══ Task data

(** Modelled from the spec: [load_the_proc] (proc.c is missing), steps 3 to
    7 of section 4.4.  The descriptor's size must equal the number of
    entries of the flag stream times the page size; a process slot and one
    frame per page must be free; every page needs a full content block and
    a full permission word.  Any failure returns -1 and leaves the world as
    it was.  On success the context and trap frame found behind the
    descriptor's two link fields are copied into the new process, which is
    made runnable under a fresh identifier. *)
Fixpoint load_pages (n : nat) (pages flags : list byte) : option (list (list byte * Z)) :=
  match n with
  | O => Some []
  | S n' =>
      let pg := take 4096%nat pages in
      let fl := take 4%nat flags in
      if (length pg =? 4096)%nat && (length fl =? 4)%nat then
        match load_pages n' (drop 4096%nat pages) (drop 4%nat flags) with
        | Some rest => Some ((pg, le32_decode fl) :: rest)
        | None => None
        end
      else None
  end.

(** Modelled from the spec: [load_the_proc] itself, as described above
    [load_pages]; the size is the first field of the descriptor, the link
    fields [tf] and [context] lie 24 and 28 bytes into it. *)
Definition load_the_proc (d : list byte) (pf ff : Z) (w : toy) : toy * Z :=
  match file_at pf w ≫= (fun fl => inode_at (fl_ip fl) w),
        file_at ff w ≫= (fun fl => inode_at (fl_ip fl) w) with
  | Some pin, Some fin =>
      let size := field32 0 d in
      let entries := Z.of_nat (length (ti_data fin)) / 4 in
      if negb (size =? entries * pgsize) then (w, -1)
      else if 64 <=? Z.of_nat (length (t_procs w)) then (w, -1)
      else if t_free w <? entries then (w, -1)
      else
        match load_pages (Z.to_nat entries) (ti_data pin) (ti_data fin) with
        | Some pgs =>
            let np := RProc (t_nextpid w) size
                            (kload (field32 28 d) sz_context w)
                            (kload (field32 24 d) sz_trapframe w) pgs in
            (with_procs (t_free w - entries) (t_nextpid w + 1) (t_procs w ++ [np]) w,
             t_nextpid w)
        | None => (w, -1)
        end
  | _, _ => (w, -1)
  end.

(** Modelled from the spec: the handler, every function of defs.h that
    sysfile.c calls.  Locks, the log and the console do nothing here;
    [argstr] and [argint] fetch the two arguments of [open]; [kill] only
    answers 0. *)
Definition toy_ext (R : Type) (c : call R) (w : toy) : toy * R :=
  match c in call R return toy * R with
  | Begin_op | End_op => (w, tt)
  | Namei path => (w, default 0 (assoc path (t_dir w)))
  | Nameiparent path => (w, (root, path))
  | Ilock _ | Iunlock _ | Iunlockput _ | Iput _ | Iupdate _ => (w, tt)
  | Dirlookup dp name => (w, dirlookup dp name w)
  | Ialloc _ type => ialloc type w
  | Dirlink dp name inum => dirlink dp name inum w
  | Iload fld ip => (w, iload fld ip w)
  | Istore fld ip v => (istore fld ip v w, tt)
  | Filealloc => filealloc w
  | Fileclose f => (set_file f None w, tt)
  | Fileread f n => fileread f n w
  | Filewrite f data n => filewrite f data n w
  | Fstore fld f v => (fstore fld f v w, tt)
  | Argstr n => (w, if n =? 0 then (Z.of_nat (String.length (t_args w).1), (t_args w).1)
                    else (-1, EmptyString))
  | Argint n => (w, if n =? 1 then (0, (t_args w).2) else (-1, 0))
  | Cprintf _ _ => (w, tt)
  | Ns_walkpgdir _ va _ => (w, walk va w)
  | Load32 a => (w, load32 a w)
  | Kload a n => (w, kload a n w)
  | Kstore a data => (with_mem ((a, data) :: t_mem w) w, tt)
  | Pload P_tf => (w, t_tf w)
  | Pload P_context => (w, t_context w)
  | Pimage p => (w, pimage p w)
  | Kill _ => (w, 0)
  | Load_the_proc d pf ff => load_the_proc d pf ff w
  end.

════

Which lines run from the one holding "match load_pages n'" through the one holding "filewrite f data n w" in the records above? Repeat them exactly, both included, and nothing more.

Solution to this problem
        match load_pages n' (drop 4096%nat pages) (drop 4%nat flags) with
        | Some rest => Some ((pg, le32_decode fl) :: rest)
        | None => None
        end
      else None
  end.

(** Modelled from the spec: [load_the_proc] itself, as described above
    [load_pages]; the size is the first field of the descriptor, the link
    fields [tf] and [context] lie 24 and 28 bytes into it. *)
Definition load_the_proc (d : list byte) (pf ff : Z) (w : toy) : toy * Z :=
  match file_at pf w ≫= (fun fl => inode_at (fl_ip fl) w),
        file_at ff w ≫= (fun fl => inode_at (fl_ip fl) w) with
  | Some pin, Some fin =>
      let size := field32 0 d in
      let entries := Z.of_nat (length (ti_data fin)) / 4 in
      if negb (size =? entries * pgsize) then (w, -1)
      else if 64 <=? Z.of_nat (length (t_procs w)) then (w, -1)
      else if t_free w <? entries then (w, -1)
      else
        match load_pages (Z.to_nat entries) (ti_data pin) (ti_data fin) with
        | Some pgs =>
            let np := RProc (t_nextpid w) size
                            (kload (field32 28 d) sz_context w)
                            (kload (field32 24 d) sz_trapframe w) pgs in
            (with_procs (t_free w - entries) (t_nextpid w + 1) (t_procs w ++ [np]) w,
             t_nextpid w)
        | None => (w, -1)
        end
  | _, _ => (w, -1)
  end.

(** Modelled from the spec: the handler, every function of defs.h that
    sysfile.c calls.  Locks, the log and the console do nothing here;
    [argstr] and [argint] fetch the two arguments of [open]; [kill] only
    answers 0. *)
Definition toy_ext (R : Type) (c : call R) (w : toy) : toy * R :=
  match c in call R return toy * R with
  | Begin_op | End_op => (w, tt)
  | Namei path => (w, default 0 (assoc path (t_dir w)))
  | Nameiparent path => (w, (root, path))
  | Ilock _ | Iunlock _ | Iunlockput _ | Iput _ | Iupdate _ => (w, tt)
  | Dirlookup dp name => (w, dirlookup dp name w)
  | Ialloc _ type => ialloc type w
  | Dirlink dp name inum => dirlink dp name inum w
  | Iload fld ip => (w, iload fld ip w)
  | Istore fld ip v => (istore fld ip v w, tt)
  | Filealloc => filealloc w
  | Fileclose f => (set_file f None w, tt)
  | Fileread f n => fileread f n w
  | Filewrite f data n => filewrite f data n w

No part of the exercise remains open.